** The task **
Print every record exactly, omitting none.

** Entries shown **

Lemma phase_of_snoc l e : phase_of (l ++ [e]) = phase (phase_of l) e.
Proof. unfold phase_of. by rewrite foldl_app. Qed.

Lemma disciplined_snoc l e :
  disciplined false (l ++ [e]) = disciplined false l && allowed (phase_of l) e.
Proof.
  unfold phase_of. generalize false as b. induction l as [|x l IH]; intros b; cbn.
  - by rewrite andb_true_r.
  - by rewrite IH, andb_assoc.
Qed.

(** [st]: the state the client is in; within an attempt it is [StConnected]. *)
Definition orderly (c : Client) : Prop :=
  disciplined false (trace c) = true /\ (state c = StLoggedIn -> phase_of (trace c) = true).

(** What does not matter for the trace *)
Lemma orderly_did c e :
  (forall msg, e <> Transmitted msg) -> e <> Opened -> orderly c -> orderly (did c e).
Proof.
  intros Hm Ho [H1 H2]. split; cbn.
  - rewrite disciplined_snoc, H1. destruct e; try done. by edestruct Hm.
  - intros Hs. rewrite phase_of_snoc, (H2 Hs). by destruct e; try (by destruct Ho).
Qed.

Lemma orderly_same c c' :
  trace c' = trace c -> (state c' = StLoggedIn -> state c = StLoggedIn) -> orderly c -> orderly c'.
Proof. intros Ht Hs [H1 H2]. split; rewrite Ht; auto. Qed.

Lemma orderly_broadcast c e : orderly c -> orderly (broadcast c e).
Proof. by apply orderly_same. Qed.

Lemma orderly_send serialized msg c : orderly c -> orderly (send serialized msg c).2.
Proof.
  intros H. pose proof H as [H1 H2]. unfold send. destruct (state c) eqn:Hs; [done| |].
  - destruct (is_login msg) eqn:Hl; [|done].
    destruct (negb (send_tx c)); [done|]. destruct serialized; [|done].
    destruct (writer c); [|done]. split; cbn.
    + rewrite disciplined_snoc, H1. cbn. by rewrite Hl, orb_true_r.
    + by rewrite Hs.
  - destruct (negb (send_tx c)); [done|]. destruct serialized; [|done].
    destruct (writer c); [|done]. split; cbn.
    + rewrite disciplined_snoc, H1. cbn. by rewrite H2.
    + intros _. rewrite phase_of_snoc. by apply H2.
Qed.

** Answer to this exercise **
Lemma phase_of_snoc l e : phase_of (l ++ [e]) = phase (phase_of l) e.
Proof. unfold phase_of. by rewrite foldl_app. Qed.

Lemma disciplined_snoc l e :
  disciplined false (l ++ [e]) = disciplined false l && allowed (phase_of l) e.
Proof.
  unfold phase_of. generalize false as b. induction l as [|x l IH]; intros b; cbn.
  - by rewrite andb_true_r.
  - by rewrite IH, andb_assoc.
Qed.

(** [st]: the state the client is in; within an attempt it is [StConnected]. *)
Definition orderly (c : Client) : Prop :=
  disciplined false (trace c) = true /\ (state c = StLoggedIn -> phase_of (trace c) = true).

(** What does not matter for the trace *)
Lemma orderly_did c e :
  (forall msg, e <> Transmitted msg) -> e <> Opened -> orderly c -> orderly (did c e).
Proof.
  intros Hm Ho [H1 H2]. split; cbn.
  - rewrite disciplined_snoc, H1. destruct e; try done. by edestruct Hm.
  - intros Hs. rewrite phase_of_snoc, (H2 Hs). by destruct e; try (by destruct Ho).
Qed.

Lemma orderly_same c c' :
  trace c' = trace c -> (state c' = StLoggedIn -> state c = StLoggedIn) -> orderly c -> orderly c'.
Proof. intros Ht Hs [H1 H2]. split; rewrite Ht; auto. Qed.

Lemma orderly_broadcast c e : orderly c -> orderly (broadcast c e).
Proof. by apply orderly_same. Qed.

Lemma orderly_send serialized msg c : orderly c -> orderly (send serialized msg c).2.
Proof.
  intros H. pose proof H as [H1 H2]. unfold send. destruct (state c) eqn:Hs; [done| |].
  - destruct (is_login msg) eqn:Hl; [|done].
    destruct (negb (send_tx c)); [done|]. destruct serialized; [|done].
    destruct (writer c); [|done]. split; cbn.
    + rewrite disciplined_snoc, H1. cbn. by rewrite Hl, orb_true_r.
    + by rewrite Hs.
  - destruct (negb (send_tx c)); [done|]. destruct serialized; [|done].
    destruct (writer c); [|done]. split; cbn.
    + rewrite disciplined_snoc, H1. cbn. by rewrite H2.
    + intros _. rewrite phase_of_snoc. by apply H2.
Qed.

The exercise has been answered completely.